## Description of the task
Go through the entries below and copy each line that holds the word "UnionType".

=== Section Start ===

(* ===== verification/Conditions.v ===== *)
(** * Conditional fields (src/prog/expr.go)

    A union may choose its option by conditions on other fields of the call.
    The functions here find the unions whose option contradicts them. *)

From S2P Require Import Prelude GoStrings Prog ForeachArg ArgGraph RemoveCall Sizes.

Section conditions.
Context (typeRefs : list Typ) (any : AnyTypes).

(** What an [ArgFinder] answers; [FoundArg None] is nil. *)
Inductive finding := SquashedArgFound | FoundArg (a : option Arg).
Definition ArgFinder : Type := list string → outcome finding.

(** The value of an expression; [None]: it depends on a squashed argument. *)
Fixpoint Evaluate (finder : ArgFinder) (e : Expression) : outcome (option Z) :=
  match e with
  | BinaryExpression op l r =>
      lv ← Evaluate finder l;
      match lv with
      | None => Ret None
      | Some lv =>
          rv ← Evaluate finder r;
          match rv with
          | None => Ret None
          | Some rv =>
              Ret (Some (match op with
                         | OperatorCompareEq => if decide (lv = rv) then 1 else 0
                         | OperatorCompareNeq => if decide (lv ≠ rv) then 1 else 0
                         | OperatorBinaryAnd => Z.land lv rv
                         | OperatorOr => if decide (lv ≠ 0 ∨ rv ≠ 0) then 1 else 0
                         end))
          end
      end
  | Value v path =>
      if decide (path = []) then Ret (Some v)
      else
        found ← finder path;
        match found with
        | SquashedArgFound => Ret None
        | FoundArg (Some (ConstArg _ v)) => Ret (Some v)
        | FoundArg _ => Panic
        end
  end.
Definition makeArgFinder (parents : list Arg) : ArgFinder := λ path,
  f ← findArg typeRefs any path [] [] parents 0;
  Ret (if fa_isAnyPtr f then SquashedArgFound else FoundArg (fa_arg f)).

Definition isConditional (fields : list Field) : outcome bool :=
  f ← index fields 0; Ret (match Condition f with Some _ => true | None => false end).
(** Whether the option may be chosen, and whether that is known. *)
Definition checkUnionArg (idx : Z) (fields : list Field) (finder : ArgFinder) : outcome (bool * bool) :=
  f ← index fields idx;
  match Condition f with
  | None => Ret (true, true)
  | Some e => v ← Evaluate finder e; Ret (match v with None => (true, false) | Some v => (bool_decide (v ≠ 0), true) end)
  end.
Fixpoint matching_from (n : nat) (i : Z) (fields : list Field) (finder : ArgFinder) : outcome (list Z) :=
  match n with
  | O => Ret []
  | S n =>
      '(ok, _) ← checkUnionArg i fields finder;
      rest ← matching_from n (i + 1) fields finder;
      Ret (if (ok : bool) then i :: rest else rest)
  end.
Definition matchingUnionArgs (fields : list Field) (finder : ArgFinder) : outcome (list Z) :=
  matching_from (length fields) 0 fields finder.

(** A union the callback of forEachStaleUnion is called with, its type and the
    options whose conditions hold. *)
Record stale_union := mkStale {
  st_id : argid; st_name : string; st_index : Z; st_transient : bool; st_ok : list Z; st_arg : Arg; st_type : Typ
}.
Definition stale_visit (v : StackVisit) : outcome (option stale_union) :=
  t ← TypeOf typeRefs (sv_arg v);
  if isAnyPtr any t then Ret None
  else
    match sv_arg v, t with
    | UnionArg c _ idx transient, UnionType tc fields =>
        cond ← isConditional fields;
        if negb cond then Ret None
        else
          let finder := makeArgFinder (sv_parents v) in
          '(ok, calculated) ← checkUnionArg idx fields finder;
          if negb calculated then Ret None
          else if negb transient && ok then Ret None
          else
            matching ← matchingUnionArgs fields finder;
            if decide (matching = []) then Panic else Ret (Some (mkStale (arg_id c) (TypeName tc) idx transient matching (sv_arg v) t))
    | _, _ => Ret None
    end.
Fixpoint stale_visits (vs : list StackVisit) : outcome (list stale_union) :=
  match vs with
  | [] => Ret []
  | v :: vs => s ← stale_visit v; l ← stale_visits vs; Ret (option_list s ++ l)
  end.
Fixpoint stale_args (l : list Arg) : outcome (list stale_union) :=
  match l with
  | [] => Ret []
  | a :: l => vs ← foreachSubArgWithStack typeRefs (isAnyPtr any) a; s ← stale_visits vs; rest ← stale_args l; Ret (s ++ rest)
  end.
Definition forEachStaleUnion (c : Call) : outcome (list stale_union) := stale_args (Args c).
(** The last violation is reported. *)
Definition checkConditions (c : Call) (ignoreTransient : bool) : outcome (option stale_union) :=
  l ← forEachStaleUnion c;
  Ret (last (filter (λ s, ignoreTransient && st_transient s = false) l)).

(** ** What the check means *)

Lemma stale_visits_nil vs v : stale_visits vs = Ret [] → v ∈ vs → stale_visit v = Ret None.
Proof.
  induction vs as [|w vs IH]; [by intros _ ?%not_elem_of_nil|]. cbn [stale_visits]. destruct (stale_visit w) as [s|] eqn:Ew; [|done]. cbn [mbind outcome_bind].
  destruct (stale_visits vs) as [l|]; [|done]. intros [= E] [->|Hv]%elem_of_cons; [by destruct s|]. apply IH; [|done]. by destruct s; destruct l.
Qed.
Lemma stale_args_nil l a vs v : stale_args l = Ret [] → a ∈ l → foreachSubArgWithStack typeRefs (isAnyPtr any) a = Ret vs → v ∈ vs → stale_visit v = Ret None.
Proof.
  induction l as [|b l IH]; [by intros _ ?%not_elem_of_nil|]. cbn [stale_args]. destruct (foreachSubArgWithStack typeRefs (isAnyPtr any) b) as [ws|] eqn:Eb; [|done]. cbn [mbind outcome_bind].
  destruct (stale_visits ws) as [s|] eqn:Es; [|done]. cbn [mbind outcome_bind]. destruct (stale_args l) as [r|]; [|done]. intros [= E]. apply app_nil in E as [-> ->].
  intros [->|Ha]%elem_of_cons Ea Hv; [|by apply IH]. rewrite Eb in Ea. injection Ea as ->. by eapply stale_visits_nil.
Qed.
(** When the check passes, every conditional union outside of squashed
    arguments whose condition can be evaluated has an option whose condition
    holds, and is not left to be patched. *)
Lemma checkConditions_sound c a vs v k o idx tr tc fields ok :
  checkConditions c false = Ret None → a ∈ Args c → foreachSubArgWithStack typeRefs (isAnyPtr any) a = Ret vs → v ∈ vs →
  sv_arg v = UnionArg k o idx tr → TypeOf typeRefs (sv_arg v) = Ret (UnionType tc fields) → isConditional fields = Ret true →
  checkUnionArg idx fields (makeArgFinder (sv_parents v)) = Ret (ok, true) → ok = true ∧ tr = false.
Proof.
  unfold checkConditions, forEachStaleUnion. destruct (stale_args (Args c)) as [l|] eqn:El; [|done]. cbn [mbind outcome_bind]. intros [= Hl] Ha Ea Hv Esv Et Ec Ek.
  assert (l = []) as ->.
  { destruct l as [|s l]; [done|]. apply last_None in Hl. rewrite filter_cons, decide_True in Hl by done. done. }
  pose proof (stale_args_nil _ _ _ _ El Ha Ea Hv) as H. unfold stale_visit in H. rewrite Et in H. cbn [mbind outcome_bind isAnyPtr] in H. rewrite Esv, Ec in H. cbn [mbind outcome_bind negb] in H.
  rewrite Ek in H. cbn [mbind outcome_bind negb] in H. destruct tr, ok; cbn in H; try done.
  all: destruct (matchingUnionArgs fields _) as [m|]; [|done]; cbn in H; case_decide; done.
Qed.
End conditions.

(** ** The search depends on the shape and the constants only *)

Section same_conditions.
Context (typeRefs : list Typ) (any : AnyTypes) (g : Arg → Arg) (Hg : keeps_shape g).
Context (Hconst : ∀ c v, ∃ c', g (ConstArg c v) = ConstArg c' v).
Local Abbreviation finder := (makeArgFinder typeRefs any).

Lemma like_Evaluate e parents : Evaluate (finder (g <$> parents)) e = Evaluate (finder parents) e.
Proof.
  induction e as [op l IHl r IHr|v path]; cbn [Evaluate]; [by rewrite IHl, IHr|]. destruct path as [|x path]; [done|]. unfold makeArgFinder.
  rewrite (like_findArg typeRefs any g Hg _ [] [] parents 0 : findArg typeRefs any (x :: path) [] [] (g <$> parents) 0 = _).
  destruct (findArg typeRefs any (x :: path) [] [] parents 0) as [y|]; [|done]. cbn [fmap outcome_fmap mbind outcome_bind found_map fa_isAnyPtr fa_arg]. destruct (fa_isAnyPtr y); [done|].
  destruct (fa_arg y) as [a|]; [|done]. cbn [fmap option_fmap option_map]. pose proof (ks_node g Hg a) as Hn.
  destruct a as [c w| | | | |]; cbn [like_node] in Hn; [destruct (Hconst c w) as [? ->]|destruct Hn as (? & ? & ->)|destruct Hn as (? & ->)..]; done.
Qed.
Lemma like_checkUnionArg idx fields parents : checkUnionArg idx fields (finder (g <$> parents)) = checkUnionArg idx fields (finder parents).
Proof. unfold checkUnionArg. destruct (index fields idx) as [f|]; [|done]. cbn [mbind outcome_bind]. destruct (Condition f); [|done]. by rewrite like_Evaluate. Qed.
Lemma like_matching n i fields parents : matching_from n i fields (finder (g <$> parents)) = matching_from n i fields (finder parents).
Proof. revert i. induction n as [|n IH]; intros i; [done|]. cbn [matching_from]. by rewrite like_checkUnionArg, IH. Qed.
Definition stale_map (s : stale_union) : stale_union := mkStale (aid (g (st_arg s))) (st_name s) (st_index s) (st_transient s) (st_ok s) (g (st_arg s)) (st_type s).
Lemma like_stale_visit v : stale_visit typeRefs any (visit_map g v) = (λ s : option stale_union, stale_map <$> s) <$> stale_visit typeRefs any v.
Proof.
  destruct v as [a ps]. unfold stale_visit, visit_map. cbn [sv_arg sv_parents]. rewrite (like_TypeOf typeRefs g Hg). destruct (TypeOf typeRefs a) as [t|]; [|done]. cbn [mbind outcome_bind]. destruct (isAnyPtr any t); [done|].
  pose proof (ks_node g Hg a) as Hn. destruct a as [| | | |c o i tr|]; cbn [like_node] in Hn; [destruct Hn as (? & ? & ->)|destruct Hn as (? & ? & ->)|destruct Hn as (? & ->)|destruct Hn as (? & ->)| |destruct Hn as (? & ->)]; try done.
  destruct Hn as (c' & E). rewrite E. destruct t as [| | | | | | | | | | | |tc fields]; try done. destruct (isConditional fields) as [cond|]; [|done]. cbn [mbind outcome_bind]. destruct cond; [|done]. cbn [negb].
  rewrite like_checkUnionArg. destruct (checkUnionArg i fields (finder ps)) as [[ok calc]|]; [|done]. cbn [mbind outcome_bind]. destruct calc; [|done]. cbn [negb]. destruct (negb tr && ok); [done|].
  unfold matchingUnionArgs. rewrite like_matching. destruct (matching_from (length fields) 0 fields (finder ps)) as [l|]; [|done]. cbn [mbind outcome_bind]. case_decide; [done|]. cbn. unfold stale_map. cbn [st_arg st_name st_index st_transient st_ok st_type]. by rewrite E.
Qed.
Lemma like_stale_visits vs : stale_visits typeRefs any (visit_map g <$> vs) = (λ l : list stale_union, stale_map <$> l) <$> stale_visits typeRefs any vs.
Proof.
  induction vs as [|v vs IH]; [done|]. cbn [fmap list_fmap stale_visits]. rewrite like_stale_visit. destruct (stale_visit typeRefs any v) as [s|]; [|done]. cbn [fmap outcome_fmap mbind outcome_bind].
  rewrite IH. destruct (stale_visits typeRefs any vs) as [l|]; [|done]. cbn. rewrite fmap_app. by destruct s.
Qed.
Lemma like_stale_args l : stale_args typeRefs any (g <$> l) = (λ l : list stale_union, stale_map <$> l) <$> stale_args typeRefs any l.
Proof.
  induction l as [|a l IH]; [done|]. cbn [fmap list_fmap stale_args]. unfold foreachSubArgWithStack. rewrite (like_foreachStack typeRefs g Hg _ a [] : foreachStack typeRefs _ (g a) [] = _).
  destruct (foreachStack typeRefs (isAnyPtr any) a []) as [vs|]; [|done]. cbn [fmap outcome_fmap mbind outcome_bind]. rewrite like_stale_visits. destruct (stale_visits typeRefs any vs) as [s|]; [|done]. cbn [fmap outcome_fmap mbind outcome_bind].
  rewrite IH. destruct (stale_args typeRefs any l) as [r|]; [|done]. cbn. by rewrite fmap_app.
Qed.
Lemma like_checkConditions c c' ig : Args c' = g <$> Args c → checkConditions typeRefs any c ig = Ret None → checkConditions typeRefs any c' ig = Ret None.
Proof.
  intros Ha. unfold checkConditions, forEachStaleUnion. rewrite Ha, like_stale_args. destruct (stale_args typeRefs any (Args c)) as [l|]; [|done]. cbn [fmap outcome_fmap mbind outcome_bind]. intros [= H%last_None]. do 2 f_equal. apply last_None.
  induction l as [|s l IH]; [done|]. cbn [fmap list_fmap]. rewrite filter_cons in H |- *. change (st_transient (stale_map s)) with (st_transient s). case_decide; [done|]. by apply IH.
Qed.
End same_conditions.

=== Section End ===

## Finished exercise
    | UnionArg c _ idx transient, UnionType tc fields =>
  sv_arg v = UnionArg k o idx tr → TypeOf typeRefs (sv_arg v) = Ret (UnionType tc fields) → isConditional fields = Ret true →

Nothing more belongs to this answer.